Material to process:

++++++++++++++++++++

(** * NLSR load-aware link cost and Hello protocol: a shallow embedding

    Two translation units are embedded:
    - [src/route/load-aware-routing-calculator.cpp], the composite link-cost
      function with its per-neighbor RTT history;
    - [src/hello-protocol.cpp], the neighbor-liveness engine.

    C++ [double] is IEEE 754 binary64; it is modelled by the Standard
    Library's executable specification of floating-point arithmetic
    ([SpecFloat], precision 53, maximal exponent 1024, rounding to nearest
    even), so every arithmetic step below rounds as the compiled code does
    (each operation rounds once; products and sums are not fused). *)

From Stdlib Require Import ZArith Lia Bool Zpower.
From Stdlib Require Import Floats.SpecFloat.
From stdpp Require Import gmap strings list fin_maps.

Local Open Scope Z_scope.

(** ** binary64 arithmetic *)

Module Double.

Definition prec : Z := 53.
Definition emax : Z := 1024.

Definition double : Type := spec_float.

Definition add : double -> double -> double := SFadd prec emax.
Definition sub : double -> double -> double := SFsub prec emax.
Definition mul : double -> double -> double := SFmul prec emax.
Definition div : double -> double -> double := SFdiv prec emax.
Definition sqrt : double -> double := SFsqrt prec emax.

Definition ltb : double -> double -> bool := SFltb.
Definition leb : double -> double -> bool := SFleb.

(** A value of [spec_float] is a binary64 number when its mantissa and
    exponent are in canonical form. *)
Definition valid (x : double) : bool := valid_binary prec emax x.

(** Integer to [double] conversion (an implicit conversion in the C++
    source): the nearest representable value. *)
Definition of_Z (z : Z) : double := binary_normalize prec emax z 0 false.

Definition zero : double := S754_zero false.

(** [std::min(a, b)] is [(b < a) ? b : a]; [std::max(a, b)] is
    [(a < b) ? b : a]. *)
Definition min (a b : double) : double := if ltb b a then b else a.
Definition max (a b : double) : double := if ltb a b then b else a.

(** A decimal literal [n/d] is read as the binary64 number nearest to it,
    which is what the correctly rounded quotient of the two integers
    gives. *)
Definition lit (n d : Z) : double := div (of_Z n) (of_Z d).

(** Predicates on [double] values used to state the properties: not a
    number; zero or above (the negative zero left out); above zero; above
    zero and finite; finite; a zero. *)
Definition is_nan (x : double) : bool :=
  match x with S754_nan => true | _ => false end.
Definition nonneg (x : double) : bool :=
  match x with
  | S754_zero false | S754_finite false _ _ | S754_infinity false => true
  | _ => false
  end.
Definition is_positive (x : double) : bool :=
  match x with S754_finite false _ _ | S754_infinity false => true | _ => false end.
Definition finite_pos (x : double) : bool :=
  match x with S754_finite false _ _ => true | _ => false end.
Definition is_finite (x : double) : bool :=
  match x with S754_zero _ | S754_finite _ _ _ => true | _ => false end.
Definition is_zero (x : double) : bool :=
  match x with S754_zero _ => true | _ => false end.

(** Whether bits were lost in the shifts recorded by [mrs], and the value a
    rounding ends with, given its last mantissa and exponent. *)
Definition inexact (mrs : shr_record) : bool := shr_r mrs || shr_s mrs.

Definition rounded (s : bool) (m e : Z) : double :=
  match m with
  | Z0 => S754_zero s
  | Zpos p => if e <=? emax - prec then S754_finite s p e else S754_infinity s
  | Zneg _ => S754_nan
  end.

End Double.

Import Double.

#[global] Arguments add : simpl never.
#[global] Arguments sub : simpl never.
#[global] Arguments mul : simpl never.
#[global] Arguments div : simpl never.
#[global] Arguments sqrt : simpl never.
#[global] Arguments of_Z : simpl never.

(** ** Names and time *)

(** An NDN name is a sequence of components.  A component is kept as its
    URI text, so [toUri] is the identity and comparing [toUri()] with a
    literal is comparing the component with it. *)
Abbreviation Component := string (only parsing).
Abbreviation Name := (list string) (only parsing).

++++++++++++++++++++

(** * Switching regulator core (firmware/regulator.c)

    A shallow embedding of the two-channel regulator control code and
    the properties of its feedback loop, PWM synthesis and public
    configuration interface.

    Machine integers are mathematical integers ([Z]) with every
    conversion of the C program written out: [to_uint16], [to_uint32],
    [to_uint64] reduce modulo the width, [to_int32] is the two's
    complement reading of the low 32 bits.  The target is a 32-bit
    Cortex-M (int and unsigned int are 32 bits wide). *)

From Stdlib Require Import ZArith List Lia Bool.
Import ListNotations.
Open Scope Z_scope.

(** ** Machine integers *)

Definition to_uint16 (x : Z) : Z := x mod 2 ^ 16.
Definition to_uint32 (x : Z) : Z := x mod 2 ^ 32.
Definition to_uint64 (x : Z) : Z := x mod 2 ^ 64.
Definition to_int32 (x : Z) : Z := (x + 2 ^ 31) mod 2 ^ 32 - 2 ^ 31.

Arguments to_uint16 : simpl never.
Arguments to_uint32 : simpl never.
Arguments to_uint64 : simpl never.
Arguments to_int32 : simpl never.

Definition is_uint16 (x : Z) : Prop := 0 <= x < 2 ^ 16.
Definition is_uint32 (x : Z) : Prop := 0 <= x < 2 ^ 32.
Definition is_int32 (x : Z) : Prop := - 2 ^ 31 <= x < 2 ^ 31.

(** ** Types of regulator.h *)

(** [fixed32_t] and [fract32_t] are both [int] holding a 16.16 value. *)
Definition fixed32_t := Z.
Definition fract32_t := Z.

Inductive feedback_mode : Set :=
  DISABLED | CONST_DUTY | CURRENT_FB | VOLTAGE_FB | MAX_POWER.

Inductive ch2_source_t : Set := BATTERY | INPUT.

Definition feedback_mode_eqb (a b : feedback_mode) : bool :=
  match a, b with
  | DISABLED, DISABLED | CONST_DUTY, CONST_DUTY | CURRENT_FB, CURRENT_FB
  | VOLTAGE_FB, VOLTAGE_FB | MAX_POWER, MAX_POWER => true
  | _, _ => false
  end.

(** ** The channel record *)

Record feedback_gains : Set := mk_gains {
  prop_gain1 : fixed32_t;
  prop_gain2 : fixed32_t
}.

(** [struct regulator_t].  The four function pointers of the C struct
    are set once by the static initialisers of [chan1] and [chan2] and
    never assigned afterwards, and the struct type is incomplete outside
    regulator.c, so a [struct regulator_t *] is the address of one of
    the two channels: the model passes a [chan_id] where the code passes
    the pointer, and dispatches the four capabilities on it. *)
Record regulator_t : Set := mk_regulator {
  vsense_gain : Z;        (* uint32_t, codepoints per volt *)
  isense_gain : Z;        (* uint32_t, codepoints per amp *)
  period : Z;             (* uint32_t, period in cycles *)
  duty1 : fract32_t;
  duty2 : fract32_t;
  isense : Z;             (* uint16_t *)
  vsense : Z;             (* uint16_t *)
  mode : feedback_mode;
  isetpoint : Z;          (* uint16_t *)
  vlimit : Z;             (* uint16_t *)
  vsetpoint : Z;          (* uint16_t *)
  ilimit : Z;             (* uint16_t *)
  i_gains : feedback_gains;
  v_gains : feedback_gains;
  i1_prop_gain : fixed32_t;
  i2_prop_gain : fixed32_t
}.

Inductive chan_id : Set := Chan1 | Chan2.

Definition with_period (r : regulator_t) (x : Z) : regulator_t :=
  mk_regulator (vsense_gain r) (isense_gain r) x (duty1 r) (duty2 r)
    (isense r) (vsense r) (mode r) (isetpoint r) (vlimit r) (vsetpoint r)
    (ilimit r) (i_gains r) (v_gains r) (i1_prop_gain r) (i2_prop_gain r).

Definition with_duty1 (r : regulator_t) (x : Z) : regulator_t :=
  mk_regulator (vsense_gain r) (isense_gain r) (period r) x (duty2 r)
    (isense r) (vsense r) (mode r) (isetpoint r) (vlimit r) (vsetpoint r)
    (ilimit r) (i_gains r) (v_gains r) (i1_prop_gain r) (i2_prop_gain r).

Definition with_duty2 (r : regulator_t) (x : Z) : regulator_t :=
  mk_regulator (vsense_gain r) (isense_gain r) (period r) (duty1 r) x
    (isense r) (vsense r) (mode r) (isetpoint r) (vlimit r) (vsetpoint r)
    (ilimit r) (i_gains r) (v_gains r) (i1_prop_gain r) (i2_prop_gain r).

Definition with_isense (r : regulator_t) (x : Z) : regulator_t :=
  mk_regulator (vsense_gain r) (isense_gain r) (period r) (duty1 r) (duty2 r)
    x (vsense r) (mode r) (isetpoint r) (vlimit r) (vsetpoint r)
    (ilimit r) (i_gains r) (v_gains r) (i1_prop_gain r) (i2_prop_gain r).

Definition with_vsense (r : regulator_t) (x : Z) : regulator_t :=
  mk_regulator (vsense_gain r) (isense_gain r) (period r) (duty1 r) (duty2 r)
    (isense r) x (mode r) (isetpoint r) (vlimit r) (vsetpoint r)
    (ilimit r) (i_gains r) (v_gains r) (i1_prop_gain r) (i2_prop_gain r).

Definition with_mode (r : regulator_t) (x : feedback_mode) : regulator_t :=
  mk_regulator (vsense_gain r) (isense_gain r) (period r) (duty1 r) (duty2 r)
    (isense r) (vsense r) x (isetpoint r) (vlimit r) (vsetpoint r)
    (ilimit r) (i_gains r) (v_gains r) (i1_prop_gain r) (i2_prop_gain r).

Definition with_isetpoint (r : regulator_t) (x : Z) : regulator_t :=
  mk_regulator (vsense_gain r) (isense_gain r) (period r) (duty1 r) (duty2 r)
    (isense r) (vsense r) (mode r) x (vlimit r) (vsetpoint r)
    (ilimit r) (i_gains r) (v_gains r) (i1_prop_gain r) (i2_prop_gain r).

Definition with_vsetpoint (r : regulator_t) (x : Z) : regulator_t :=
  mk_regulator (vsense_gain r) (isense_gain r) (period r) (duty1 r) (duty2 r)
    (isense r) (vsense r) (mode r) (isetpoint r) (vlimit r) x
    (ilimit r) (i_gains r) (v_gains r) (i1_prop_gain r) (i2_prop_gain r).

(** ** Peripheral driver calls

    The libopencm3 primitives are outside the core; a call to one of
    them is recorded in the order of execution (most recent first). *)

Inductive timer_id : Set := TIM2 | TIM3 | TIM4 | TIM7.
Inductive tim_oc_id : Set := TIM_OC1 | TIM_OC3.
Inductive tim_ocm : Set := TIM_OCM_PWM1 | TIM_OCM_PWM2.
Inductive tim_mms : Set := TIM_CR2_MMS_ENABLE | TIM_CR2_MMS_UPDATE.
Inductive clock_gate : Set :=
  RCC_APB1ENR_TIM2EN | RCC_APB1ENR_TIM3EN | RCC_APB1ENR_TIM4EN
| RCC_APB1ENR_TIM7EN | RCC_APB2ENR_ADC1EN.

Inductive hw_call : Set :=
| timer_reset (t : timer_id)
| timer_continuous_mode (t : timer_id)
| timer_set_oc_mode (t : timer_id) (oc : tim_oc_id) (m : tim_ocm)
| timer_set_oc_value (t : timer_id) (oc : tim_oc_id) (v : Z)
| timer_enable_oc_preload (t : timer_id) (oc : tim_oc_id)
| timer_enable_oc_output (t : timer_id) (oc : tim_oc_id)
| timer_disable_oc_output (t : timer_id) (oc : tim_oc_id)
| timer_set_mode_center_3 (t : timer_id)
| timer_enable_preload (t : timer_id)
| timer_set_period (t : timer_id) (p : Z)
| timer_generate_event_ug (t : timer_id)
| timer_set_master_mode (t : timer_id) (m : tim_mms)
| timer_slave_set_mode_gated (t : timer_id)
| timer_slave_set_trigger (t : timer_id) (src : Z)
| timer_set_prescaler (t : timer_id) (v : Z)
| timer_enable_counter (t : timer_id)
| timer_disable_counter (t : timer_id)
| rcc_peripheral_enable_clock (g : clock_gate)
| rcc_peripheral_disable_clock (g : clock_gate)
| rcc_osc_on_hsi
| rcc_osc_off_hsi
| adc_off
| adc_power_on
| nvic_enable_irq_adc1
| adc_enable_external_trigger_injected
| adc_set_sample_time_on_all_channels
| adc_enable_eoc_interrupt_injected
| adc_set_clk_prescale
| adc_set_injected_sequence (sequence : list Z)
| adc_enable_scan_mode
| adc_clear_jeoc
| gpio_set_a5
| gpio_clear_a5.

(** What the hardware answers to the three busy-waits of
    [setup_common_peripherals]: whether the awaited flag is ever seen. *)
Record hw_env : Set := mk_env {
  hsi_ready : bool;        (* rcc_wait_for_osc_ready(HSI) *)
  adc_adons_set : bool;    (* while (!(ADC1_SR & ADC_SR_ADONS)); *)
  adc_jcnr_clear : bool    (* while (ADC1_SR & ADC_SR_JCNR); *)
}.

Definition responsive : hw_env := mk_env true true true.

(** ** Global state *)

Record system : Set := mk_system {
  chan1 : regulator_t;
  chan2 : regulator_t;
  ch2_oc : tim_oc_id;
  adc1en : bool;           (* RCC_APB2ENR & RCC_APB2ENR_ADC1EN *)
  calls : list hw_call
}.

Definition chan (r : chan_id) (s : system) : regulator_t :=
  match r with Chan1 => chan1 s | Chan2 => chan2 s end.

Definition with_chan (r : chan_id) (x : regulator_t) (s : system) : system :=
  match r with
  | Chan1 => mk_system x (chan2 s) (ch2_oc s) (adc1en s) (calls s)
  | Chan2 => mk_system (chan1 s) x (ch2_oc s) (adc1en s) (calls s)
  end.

++++++++++++++++++++

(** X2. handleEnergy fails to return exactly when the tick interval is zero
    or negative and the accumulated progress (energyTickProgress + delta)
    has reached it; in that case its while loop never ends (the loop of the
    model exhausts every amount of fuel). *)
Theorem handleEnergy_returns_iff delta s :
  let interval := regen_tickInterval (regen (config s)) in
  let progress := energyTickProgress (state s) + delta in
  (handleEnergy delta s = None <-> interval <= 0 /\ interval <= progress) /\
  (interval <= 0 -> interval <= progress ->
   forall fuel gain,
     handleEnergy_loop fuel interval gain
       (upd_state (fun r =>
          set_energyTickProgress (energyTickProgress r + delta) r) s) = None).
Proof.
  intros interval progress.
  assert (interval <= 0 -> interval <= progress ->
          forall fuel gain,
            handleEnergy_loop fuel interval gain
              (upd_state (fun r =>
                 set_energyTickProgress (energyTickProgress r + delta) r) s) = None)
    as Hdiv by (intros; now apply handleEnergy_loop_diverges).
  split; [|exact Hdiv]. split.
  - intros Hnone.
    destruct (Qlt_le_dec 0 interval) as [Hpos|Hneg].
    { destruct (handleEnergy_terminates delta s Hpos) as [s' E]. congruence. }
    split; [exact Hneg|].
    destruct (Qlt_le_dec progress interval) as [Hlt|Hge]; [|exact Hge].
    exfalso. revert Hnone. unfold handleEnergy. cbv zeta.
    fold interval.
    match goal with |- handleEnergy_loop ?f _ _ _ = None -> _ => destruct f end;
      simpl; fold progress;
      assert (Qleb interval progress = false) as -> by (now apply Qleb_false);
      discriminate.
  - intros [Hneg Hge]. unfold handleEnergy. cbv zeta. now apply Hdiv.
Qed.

++++++++++++++++++++

Find the number of lines above that hold the word "Inductive", then write that number by itself.

Answer below: 9